I shall post my initial review up - I intend to send this to Lowiepete for review also as I consider him a bit of a guru on waterless washing!

*WHAT IS IT?*

Eco Touch Waterless Wash - exactly what it says on the tin it is a waterless wash product.










*
WHAT DOES IT BRING TO THE TABLE?*

This handy waterless car wash kit contains everything needed to begin cleaning your car without wasting water. A 500ml bottle of Eco Touch Waterless Car Wash and two microfibre towels is the perfect introduction to this new method of car cleaning.

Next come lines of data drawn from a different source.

(* ===== verification/TimingWheelSpec.v ===== *)
(** * TimingWheelSpec: what a timer promises, and that the wheel keeps it

    Seen from outside a timer waits for a number of ticks, is dead, or is lost: still
    allocated, but in no bucket.  [status] reads this off the wheel and [elapse] is
    what one second does to it; [tick_ok] is the simulation. *)

From S2P Require Import Prelude.
From S2P Require Import Cpp.
From S2P Require Import TimingWheel.
From stdpp Require Import gmap list.
Local Open Scope Z_scope.

Inductive status :=
  | Waiting (due : Z) (interval : Z) (again : bool)
  | Lost
  | Dead.

Definition elapse (x : status) : status :=
  match x with
  | Waiting due interval again =>
      if due =? 1 then
        if again then
          if interval mod Count_Ticks =? 0 then Lost else Waiting interval interval again
        else Dead
      else Waiting (due - 1) interval again
  | Lost => Lost
  | Dead => Dead
  end.

(** The number of steps from the slot [cur] to the slot [s], at least one. *)
Definition distance (cur s : Z) : Z :=
  let d := (s - cur) mod Count_Ticks in if d =? 0 then Count_Ticks else d.

Definition status_of (cur : Z) (v : option (Timer * bool)) : status :=
  match v with
  | None => Dead
  | Some (_, false) => Lost
  | Some (t, true) =>
      match slot_ t, rotation_ t with
      | Some s, Some r => Waiting (distance cur s + Count_Ticks * r) (interval_ t) (repeat_ t)
      | _, _ => Lost
      end
  end.
Definition status_at {U} (a : addr) (w : wheel U) : status := status_of (cur_slot_ w) (view a w).

(** The number of seconds a new timer waits. *)
Definition delay (interval : Z) : Z :=
  if interval mod Count_Ticks =? 0 then interval + Count_Ticks else interval.

Lemma distance_step cur s :
  0 <= cur < 60 -> 0 <= s < 60 -> s <> (cur + 1) mod Count_Ticks ->
  distance ((cur + 1) mod Count_Ticks) s = distance cur s - 1 /\ 1 < distance cur s.
Proof.
  unfold distance, Count_Ticks. intros Hc Hs Hne.
  destruct (Z.eqb_spec ((s - (cur + 1) mod 60) mod 60) 0), (Z.eqb_spec ((s - cur) mod 60) 0);
    Z.div_mod_to_equations; lia.
Qed.

Lemma distance_next cur : 0 <= cur < 60 -> distance cur ((cur + 1) mod Count_Ticks) = 1.
Proof.
  unfold distance, Count_Ticks. intros Hc.
  destruct (Z.eqb_spec (((cur + 1) mod 60 - cur) mod 60) 0); Z.div_mod_to_equations; lia.
Qed.

Lemma distance_same cur : distance cur cur = 60.
Proof. unfold distance. by rewrite Z.sub_diag. Qed.

Lemma distance_slot cur i :
  0 <= cur < 60 -> distance cur (slot_of cur i) + Count_Ticks * (i / Count_Ticks) = delay i.
Proof.
  unfold distance, slot_of, delay, Count_Ticks. intros Hc.
  destruct (Z.eqb_spec (((cur + i) mod 60 - cur) mod 60) 0), (Z.eqb_spec (i mod 60) 0);
    Z.div_mod_to_equations; lia.
Qed.

Section spec.
Context {U : Type} (place : addr -> list addr -> list addr) `{!Bucket place}.
Context (tasks : nat -> U -> list (treq U) * U) `{!Contract tasks}.
Implicit Types w : wheel U.

(** Between two events. *)
Record idle w : Prop := {
  idle_wf : wf w;
  idle_visiting : visiting w = None;
  idle_armed : armed w = 1%nat
}.

(** A visit is what [elapse] says. *)
Lemma aged_elapse cur t r :
  0 <= cur < 60 -> 0 <= r -> slot_ t = Some ((cur + 1) mod Count_Ticks) -> rotation_ t = Some r ->
  status_of ((cur + 1) mod Count_Ticks) (aged ((cur + 1) mod Count_Ticks) t) =
  elapse (Waiting (1 + Count_Ticks * r) (interval_ t) (repeat_ t)).
Proof.
  intros Hc Hr Hs Hrot. unfold aged, elapse. rewrite Hrot.
  assert (0 <= (cur + 1) mod Count_Ticks < 60) by (apply Z.mod_pos_bound; unfold Count_Ticks; lia).
  destruct (Z.ltb_spec 0 r) as [Hpos | Hz].
  - destruct (Z.eqb_spec (1 + Count_Ticks * r) 1) as [He | He]; [unfold Count_Ticks in He; lia |].
    unfold status_of. simpl. rewrite Hs, distance_same. f_equal. unfold Count_Ticks. lia.
  - assert (r = 0) as -> by lia. simpl. destruct (repeat_ t) eqn:Hrep; [| done].
    destruct (Z.eqb_spec (interval_ t mod Count_Ticks) 0) as [Hm | Hm]; [done |].
    unfold status_of. simpl. rewrite distance_slot by done. unfold delay. rewrite Hrep.
    by rewrite (proj2 (Z.eqb_neq _ _) Hm).
Qed.

(** A timer that is not in the next bucket comes one step closer. *)
Lemma kept_elapse a w :
  wf w -> ~ member a (Z.to_nat ((cur_slot_ w + 1) mod Count_Ticks)) w ->
  status_of ((cur_slot_ w + 1) mod Count_Ticks) (view a w) = elapse (status_at a w) /\
  forall i again, status_at a w <> Waiting 1 i again.
Proof.
  intros Hw Hn. unfold status_at, view. destruct (heap w !! a) as [t |] eqn:Ht; [| done].
  destruct (slot_ t) as [s |] eqn:Hs; [| done]. case_bool_decide as Hm; [| done].
  destruct (wf_member _ Hw _ _ Hm) as (t' & r & Ht' & Hs' & Hr & Hr0).
  assert (t' = t) as -> by congruence. assert (Z.of_nat (Z.to_nat s) = s) as Hsz by congruence.
  pose proof (member_lt w Hw _ _ Hm) as Hlt. pose proof (wf_cur _ Hw) as Hc.
  assert (s <> (cur_slot_ w + 1) mod Count_Ticks) as Hne by (by intros ->).
  destruct (distance_step (cur_slot_ w) s Hc ltac:(lia) Hne) as [Hd Hd1].
  unfold status_of, elapse. rewrite Hs, Hr.
  destruct (Z.eqb_spec (distance (cur_slot_ w) s + Count_Ticks * r) 1) as [He | He];
    [unfold Count_Ticks in He; lia |].
  split; [f_equal; lia |]. intros i again [= ? _ _]. done.
Qed.

(** One tick: it always succeeds, every timer makes one step, and those that were due
    are run, each once. *)
Lemma tick_ok w :
  idle w -> exists w' l, handle place tasks Tick w = Ok w' /\ idle w' /\
    (next w <= next w')%nat /\
    (forall a, (a < next w)%nat -> status_at a w' = elapse (status_at a w)) /\
    (forall a, (next w <= a)%nat -> match status_at a w' with Lost => False | _ => True end) /\
    (forall a t, (next w <= a)%nat -> heap w' !! a = Some t -> interval_ t mod Count_Ticks <> 0) /\
    (forall a t, (a < next w)%nat -> heap w' !! a = Some t ->
       exists t0, heap w !! a = Some t0 /\ interval_ t = interval_ t0 /\ repeat_ t = repeat_ t0) /\
    fired w' = fired w ++ l /\ NoDup l /\
    (forall a, a ∈ l <-> exists i again, status_at a w = Waiting 1 i again).
Proof.
  intros [Hw Hvis Harm]. pose proof (wf_cur _ Hw) as Hc.
  cbn [handle]. rewrite Harm. cbn [Nat.eqb]. unfold handle_timeout.
  set (s := (cur_slot_ w + 1) mod Count_Ticks).
  assert (0 <= s < 60) as Hs by (apply Z.mod_pos_bound; unfold Count_Ticks; lia).
  destruct (bucket_lookup w Hw s Hs) as (l & Hget & Hl). simpl. fold s. rewrite Hget.
  cbn [mbind outcome_bind]. set (w1 := with_visiting _ _).
  assert (wf w1) as Hw1 by (destruct Hw; by split).
  destruct (sweep_ok place tasks l [] w1 Hw1 eq_refl Hl)
    as (w' & Hrun & Hw' & Hcur' & Harm' & Hn' & Hin & Hout & Hf & Hnew).
  simpl in Hrun, Hcur', Harm', Hn', Hin, Hout, Hf, Hnew. rewrite Hrun. cbn [mbind outcome_bind].
  assert (forall a, a ∈ l <-> member a (Z.to_nat s) w) as Hmem.
  { intros a. unfold member. by rewrite Hl. }
  assert (forall a, a ∈ l -> exists t r, heap w !! a = Some t /\ slot_ t = Some s /\
    rotation_ t = Some r /\ 0 <= r /\
    status_at a w = Waiting (1 + Count_Ticks * r) (interval_ t) (repeat_ t)) as Hdue.
  { intros a Ha. pose proof (proj1 (Hmem a) Ha) as Hm.
    destruct (wf_member _ Hw _ _ Hm) as (t & r & Ht & Hst & Hr & Hr0).
    rewrite Z2Nat.id in Hst by lia. exists t, r. split_and!; try done.
    unfold status_at, view. rewrite Ht, Hst, bool_decide_true by done. simpl. rewrite Hst, Hr.
    unfold s. by rewrite distance_next. }
  exists (with_visiting None w'), (filter (fun b => (heap w !! b) ≫= rotation_ = Some 0) l).
  split; [done |]. split; [split; [destruct Hw'; by split | done | done] |]. split; [done |].
  split_and!.
  - intros a Ha. unfold status_at at 1. simpl. rewrite Hcur'.
    change (view a (with_visiting None w')) with (view a w').
    destruct (decide (a ∈ l)) as [Hal | Hal].
    + destruct (Hdue a Hal) as (t & r & Ht & Hst & Hr & Hr0 & ->).
      rewrite (Hin a t) by done. by apply aged_elapse.
    + rewrite Hout by done. change (view a w1) with (view a w).
      apply kept_elapse; [done |]. fold s. by rewrite <- Hmem.
  - intros a Ha. unfold status_at. simpl. change (view a (with_visiting None w')) with (view a w').
    unfold view. destruct (heap w' !! a) as [t |] eqn:Ht; [| done].
    destruct (Hnew a t Ha Ht) as [[s' Hm] _].
    destruct (wf_member _ Hw' _ _ Hm) as (t' & r & Ht' & Hst & Hr & _).
    assert (t' = t) as -> by congruence. rewrite Hst, Nat2Z.id, bool_decide_true by done.
    simpl. by rewrite Hst, Hr.
  - intros a t Ha Ht. by apply (Hnew a t).
  - intros a t Ha Ht. destruct (decide (a ∈ l)) as [Hal | Hal].
    + destruct (Hdue a Hal) as (t0 & r & Ht0 & _ & Hr & _). exists t0. split; [done |].
      pose proof (Hin a t0 Hal Ht0) as Hv. unfold view in Hv. simpl in Ht. rewrite Ht in Hv.
      unfold aged in Hv. rewrite Hr in Hv. destruct (0 <? r); [by injection Hv as -> _ |].
      destruct (repeat_ t0) eqn:Hrep; [| done]. injection Hv as -> _. by rewrite <- Hrep.
    + pose proof (Hout a Ha Hal) as Hv. unfold view in Hv. simpl in Ht, Hv. rewrite Ht in Hv.
      destruct (heap w !! a) as [t0 |] eqn:Ht0; [| done]. injection Hv as -> _. by exists t0.
  - done.
  - apply list.NoDup_filter. by apply (wf_bucket _ Hw _ _ Hl).
  - intros a. rewrite list_elem_of_filter. split.
    + intros [Hr Hal]. destruct (Hdue a Hal) as (t & r & Ht & _ & Hrot & _ & ->).
      rewrite Ht in Hr. simpl in Hr. assert (r = 0) as -> by congruence. simpl. eauto.
    + intros (i & again & Hst). destruct (decide (a ∈ l)) as [Hal | Hal].
      * split; [| done]. destruct (Hdue a Hal) as (t & r & Ht & _ & Hrot & Hr0 & Hst').
        rewrite Hst in Hst'. injection Hst' as Hr _ _. rewrite Ht. simpl. rewrite Hrot. f_equal.
        unfold Count_Ticks in Hr. lia.
      * exfalso. rewrite Hmem in Hal. destruct (kept_elapse a w Hw Hal) as [_ H]. by apply (H i again).
Qed.
End spec.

Spray, wipe and admire away!

Eco Touch Waterless Car Wash is a spray and wipe cleaner designed to wash your car quickly without using a drop of water. A powerful blend of surfactants 'lifts' dirt away from the paintwork while polymers leave a smooth and protected long lasting finish.

Features:

Removes dirt and cleans without scratching 
Promotes a brilliant shine and beading 
Non-toxic, biodegradable and environmentally friendly

Available sizes:

500ml ready to use

Directions:

Shake the bottle well.
Spray on an Eco Touch microfibre towel and a cool car surface. 
Gently wipe and lift to pick up the dirt. 
Quickly use a second Eco Touch microfibre towel and buff to shine.

*
WHAT AM I TESTING IT ON?*

SEAT Leon with around 1k of road grime on it. The car has a layer of Wolfgang Fuzion which is a few weeks old so still protecting away.
*
WHAT DO I THINK OF IT?*

Well, I should start here by saying I'm uneasy with waterless wash products. I was uneasy with ONR washing and that still used a minimal amount of water with the technique I used - it made me feel uncomfortable. So to consider I'd be trying out a product for washing the car without any water I felt like I'd turned up at the office and forgot to put my trousers on!

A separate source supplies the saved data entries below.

(** [HTTP_STATUS_MAP]: the number, the name and the reason phrase of each status. *)
Definition HTTP_STATUS_MAP : list (Z * http_status * string) :=
  [ (100, HTTP_STATUS_CONTINUE, "Continue")
  ; (101, HTTP_STATUS_SWITCHING_PROTOCOLS, "Switching Protocols")
  ; (102, HTTP_STATUS_PROCESSING, "Processing")
  ; (200, HTTP_STATUS_OK, "OK")
  ; (201, HTTP_STATUS_CREATED, "Created")
  ; (202, HTTP_STATUS_ACCEPTED, "Accepted")
  ; (203, HTTP_STATUS_NON_AUTHORITATIVE_INFORMATION, "Non-Authoritative Information")
  ; (204, HTTP_STATUS_NO_CONTENT, "No Content")
  ; (205, HTTP_STATUS_RESET_CONTENT, "Reset Content")
  ; (206, HTTP_STATUS_PARTIAL_CONTENT, "Partial Content")
  ; (207, HTTP_STATUS_MULTI_STATUS, "Multi-Status")
  ; (208, HTTP_STATUS_ALREADY_REPORTED, "Already Reported")
  ; (226, HTTP_STATUS_IM_USED, "IM Used")
  ; (300, HTTP_STATUS_MULTIPLE_CHOICES, "Multiple Choices")
  ; (301, HTTP_STATUS_MOVED_PERMANENTLY, "Moved Permanently")
  ; (302, HTTP_STATUS_FOUND, "Found")
  ; (303, HTTP_STATUS_SEE_OTHER, "See Other")
  ; (304, HTTP_STATUS_NOT_MODIFIED, "Not Modified")
  ; (305, HTTP_STATUS_USE_PROXY, "Use Proxy")
  ; (307, HTTP_STATUS_TEMPORARY_REDIRECT, "Temporary Redirect")
  ; (308, HTTP_STATUS_PERMANENT_REDIRECT, "Permanent Redirect")
  ; (400, HTTP_STATUS_BAD_REQUEST, "Bad Request")
  ; (401, HTTP_STATUS_UNAUTHORIZED, "Unauthorized")
  ; (402, HTTP_STATUS_PAYMENT_REQUIRED, "Payment Required")
  ; (403, HTTP_STATUS_FORBIDDEN, "Forbidden")
  ; (404, HTTP_STATUS_NOT_FOUND, "Not Found")
  ; (405, HTTP_STATUS_METHOD_NOT_ALLOWED, "Method Not Allowed")
  ; (406, HTTP_STATUS_NOT_ACCEPTABLE, "Not Acceptable")
  ; (407, HTTP_STATUS_PROXY_AUTHENTICATION_REQUIRED, "Proxy Authentication Required")
  ; (408, HTTP_STATUS_REQUEST_TIMEOUT, "Request Timeout")
  ; (409, HTTP_STATUS_CONFLICT, "Conflict")
  ; (410, HTTP_STATUS_GONE, "Gone")
  ; (411, HTTP_STATUS_LENGTH_REQUIRED, "Length Required")
  ; (412, HTTP_STATUS_PRECONDITION_FAILED, "Precondition Failed")
  ; (413, HTTP_STATUS_PAYLOAD_TOO_LARGE, "Payload Too Large")
  ; (414, HTTP_STATUS_URI_TOO_LONG, "URI Too Long")
  ; (415, HTTP_STATUS_UNSUPPORTED_MEDIA_TYPE, "Unsupported Media Type")
  ; (416, HTTP_STATUS_RANGE_NOT_SATISFIABLE, "Range Not Satisfiable")
  ; (417, HTTP_STATUS_EXPECTATION_FAILED, "Expectation Failed")
  ; (421, HTTP_STATUS_MISDIRECTED_REQUEST, "Misdirected Request")
  ; (422, HTTP_STATUS_UNPROCESSABLE_ENTITY, "Unprocessable Entity")
  ; (423, HTTP_STATUS_LOCKED, "Locked")
  ; (424, HTTP_STATUS_FAILED_DEPENDENCY, "Failed Dependency")
  ; (426, HTTP_STATUS_UPGRADE_REQUIRED, "Upgrade Required")
  ; (428, HTTP_STATUS_PRECONDITION_REQUIRED, "Precondition Required")
  ; (429, HTTP_STATUS_TOO_MANY_REQUESTS, "Too Many Requests")
  ; (431, HTTP_STATUS_REQUEST_HEADER_FIELDS_TOO_LARGE, "Request Header Fields Too Large")
  ; (451, HTTP_STATUS_UNAVAILABLE_FOR_LEGAL_REASONS, "Unavailable For Legal Reasons")
  ; (500, HTTP_STATUS_INTERNAL_SERVER_ERROR, "Internal Server Error")
  ; (501, HTTP_STATUS_NOT_IMPLEMENTED, "Not Implemented")
  ; (502, HTTP_STATUS_BAD_GATEWAY, "Bad Gateway")
  ; (503, HTTP_STATUS_SERVICE_UNAVAILABLE, "Service Unavailable")
  ; (504, HTTP_STATUS_GATEWAY_TIMEOUT, "Gateway Timeout")
  ; (505, HTTP_STATUS_HTTP_VERSION_NOT_SUPPORTED, "HTTP Version Not Supported")
  ; (506, HTTP_STATUS_VARIANT_ALSO_NEGOTIATES, "Variant Also Negotiates")
  ; (507, HTTP_STATUS_INSUFFICIENT_STORAGE, "Insufficient Storage")
  ; (508, HTTP_STATUS_LOOP_DETECTED, "Loop Detected")
  ; (510, HTTP_STATUS_NOT_EXTENDED, "Not Extended")
  ; (511, HTTP_STATUS_NETWORK_AUTHENTICATION_REQUIRED, "Network Authentication Required") ].

(** [enum http_errno]. *)
Inductive http_errno :=
  | HPE_OK | HPE_CB_message_begin | HPE_CB_url | HPE_CB_header_field | HPE_CB_header_value
  | HPE_CB_headers_complete | HPE_CB_body | HPE_CB_message_complete | HPE_CB_status
  | HPE_CB_chunk_header | HPE_CB_chunk_complete | HPE_INVALID_EOF_STATE | HPE_HEADER_OVERFLOW
  | HPE_CLOSED_CONNECTION | HPE_INVALID_VERSION | HPE_INVALID_STATUS | HPE_INVALID_METHOD
  | HPE_INVALID_URL | HPE_INVALID_HOST | HPE_INVALID_PORT | HPE_INVALID_PATH
  | HPE_INVALID_QUERY_STRING | HPE_INVALID_FRAGMENT | HPE_LF_EXPECTED
  | HPE_INVALID_HEADER_TOKEN | HPE_INVALID_CONTENT_LENGTH | HPE_UNEXPECTED_CONTENT_LENGTH
  | HPE_INVALID_CHUNK_SIZE | HPE_INVALID_CONSTANT | HPE_INVALID_INTERNAL_STATE | HPE_STRICT
  | HPE_PAUSED | HPE_UNKNOWN | HPE_INVALID_TRANSFER_ENCODING.
#[export] Instance http_errno_eq_dec : EqDecision http_errno.
Proof. solve_decision. Defined.

(** [HTTP_ERRNO_MAP] with the [HPE_] prefix of [http_strerror_tab]: constant, name, description. *)
Definition HTTP_ERRNO_MAP : list (http_errno * string * string) :=
  [ (HPE_OK, "HPE_OK", "success")
  ; (HPE_CB_message_begin, "HPE_CB_message_begin", "the on_message_begin callback failed")
  ; (HPE_CB_url, "HPE_CB_url", "the on_url callback failed")
  ; (HPE_CB_header_field, "HPE_CB_header_field", "the on_header_field callback failed")
  ; (HPE_CB_header_value, "HPE_CB_header_value", "the on_header_value callback failed")
  ; (HPE_CB_headers_complete, "HPE_CB_headers_complete", "the on_headers_complete callback failed")
  ; (HPE_CB_body, "HPE_CB_body", "the on_body callback failed")
  ; (HPE_CB_message_complete, "HPE_CB_message_complete", "the on_message_complete callback failed")
  ; (HPE_CB_status, "HPE_CB_status", "the on_status callback failed")
  ; (HPE_CB_chunk_header, "HPE_CB_chunk_header", "the on_chunk_header callback failed")
  ; (HPE_CB_chunk_complete, "HPE_CB_chunk_complete", "the on_chunk_complete callback failed")
  ; (HPE_INVALID_EOF_STATE, "HPE_INVALID_EOF_STATE", "stream ended at an unexpected time")
  ; (HPE_HEADER_OVERFLOW, "HPE_HEADER_OVERFLOW", "too many header bytes seen; overflow detected")
  ; (HPE_CLOSED_CONNECTION, "HPE_CLOSED_CONNECTION", "data received after completed connection: close message")
  ; (HPE_INVALID_VERSION, "HPE_INVALID_VERSION", "invalid HTTP version")
  ; (HPE_INVALID_STATUS, "HPE_INVALID_STATUS", "invalid HTTP status code")
  ; (HPE_INVALID_METHOD, "HPE_INVALID_METHOD", "invalid HTTP method")
  ; (HPE_INVALID_URL, "HPE_INVALID_URL", "invalid URL")
  ; (HPE_INVALID_HOST, "HPE_INVALID_HOST", "invalid host")
  ; (HPE_INVALID_PORT, "HPE_INVALID_PORT", "invalid port")
  ; (HPE_INVALID_PATH, "HPE_INVALID_PATH", "invalid path")
  ; (HPE_INVALID_QUERY_STRING, "HPE_INVALID_QUERY_STRING", "invalid query string")
  ; (HPE_INVALID_FRAGMENT, "HPE_INVALID_FRAGMENT", "invalid fragment")
  ; (HPE_LF_EXPECTED, "HPE_LF_EXPECTED", "LF character expected")
  ; (HPE_INVALID_HEADER_TOKEN, "HPE_INVALID_HEADER_TOKEN", "invalid character in header")
  ; (HPE_INVALID_CONTENT_LENGTH, "HPE_INVALID_CONTENT_LENGTH", "invalid character in content-length header")
  ; (HPE_UNEXPECTED_CONTENT_LENGTH, "HPE_UNEXPECTED_CONTENT_LENGTH", "unexpected content-length header")
  ; (HPE_INVALID_CHUNK_SIZE, "HPE_INVALID_CHUNK_SIZE", "invalid character in chunk size header")
  ; (HPE_INVALID_CONSTANT, "HPE_INVALID_CONSTANT", "invalid constant string")
  ; (HPE_INVALID_INTERNAL_STATE, "HPE_INVALID_INTERNAL_STATE", "encountered unexpected internal state")
  ; (HPE_STRICT, "HPE_STRICT", "strict mode assertion failed")
  ; (HPE_PAUSED, "HPE_PAUSED", "parser is paused")
  ; (HPE_UNKNOWN, "HPE_UNKNOWN", "an unknown error occurred")
  ; (HPE_INVALID_TRANSFER_ENCODING, "HPE_INVALID_TRANSFER_ENCODING", "request has invalid transfer-encoding") ].

(** [enum state]: the states of the message parser. *)
Inductive state :=
  | s_dead | s_start_req_or_res | s_res_or_resp_H | s_start_res | s_res_H | s_res_HT
  | s_res_HTT | s_res_HTTP | s_res_http_major | s_res_http_dot | s_res_http_minor
  | s_res_http_end | s_res_first_status_code | s_res_status_code | s_res_status_start
  | s_res_status | s_res_line_almost_done | s_start_req | s_req_method
  | s_req_spaces_before_url | s_req_schema | s_req_schema_slash | s_req_schema_slash_slash
  | s_req_server_start | s_req_server | s_req_server_with_at | s_req_path
  | s_req_query_string_start | s_req_query_string | s_req_fragment_start | s_req_fragment
  | s_req_http_start | s_req_http_H | s_req_http_HT | s_req_http_HTT | s_req_http_HTTP
  | s_req_http_I | s_req_http_IC | s_req_http_major | s_req_http_dot | s_req_http_minor
  | s_req_http_end | s_req_line_almost_done | s_header_field_start | s_header_field
  | s_header_value_discard_ws | s_header_value_discard_ws_almost_done
  | s_header_value_discard_lws | s_header_value_start | s_header_value | s_header_value_lws
  | s_header_almost_done | s_chunk_size_start | s_chunk_size | s_chunk_parameters
  | s_chunk_size_almost_done | s_headers_almost_done | s_headers_done | s_chunk_data
  | s_chunk_data_almost_done | s_chunk_data_done | s_body_identity | s_body_identity_eof
  | s_message_done.
#[export] Instance state_eq_dec : EqDecision state.
Proof. solve_decision. Defined.

(** [enum header_states]: the states of the matchers for the headers the parser interprets. *)
Inductive header_states :=
  | h_general | h_C | h_CO | h_CON | h_matching_connection | h_matching_proxy_connection
  | h_matching_content_length | h_matching_transfer_encoding | h_matching_upgrade
  | h_connection | h_content_length | h_content_length_num | h_content_length_ws
  | h_transfer_encoding | h_upgrade | h_matching_transfer_encoding_token_start
  | h_matching_transfer_encoding_chunked | h_matching_transfer_encoding_token
  | h_matching_connection_token_start | h_matching_connection_keep_alive
  | h_matching_connection_close | h_matching_connection_upgrade | h_matching_connection_token
  | h_transfer_encoding_chunked | h_connection_keep_alive | h_connection_close
  | h_connection_upgrade.
#[export] Instance header_states_eq_dec : EqDecision header_states.
Proof. solve_decision. Defined.

(** [enum http_host_state]. *)
Inductive http_host_state :=
  | s_http_host_dead | s_http_userinfo_start | s_http_userinfo | s_http_host_start
  | s_http_host_v6_start | s_http_host | s_http_host_v6 | s_http_host_v6_end
  | s_http_host_v6_zone_start | s_http_host_v6_zone | s_http_host_port_start | s_http_host_port.
#[export] Instance http_host_state_eq_dec : EqDecision http_host_state.
Proof. solve_decision. Defined.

That being said I got it out and went for it. And actually I was a bit surprised, my fears soon disappeared. Carefully reading and adhering to the instructions I set about cleaning the car with this product. Now I intended to do but just 1 panel, though when it was this easy I just done the whole car.

I done a panel at a time, sprayed the cloth, sprayed the panel, wiped over and buffed with a fresh mf cloth.

Now it didn't take away all the grime - there were still tar spots and on the rear there are parts round the numberplate and other creases where there was a huge amount of soot build up where I didn't want to go too hard at it. Obviously a shampoo wash doesn't remove tar either so this was expected.

I was really impressed with how it dealt with the soot and crud that builds up on the rear end of my oil burner! I did not expect this.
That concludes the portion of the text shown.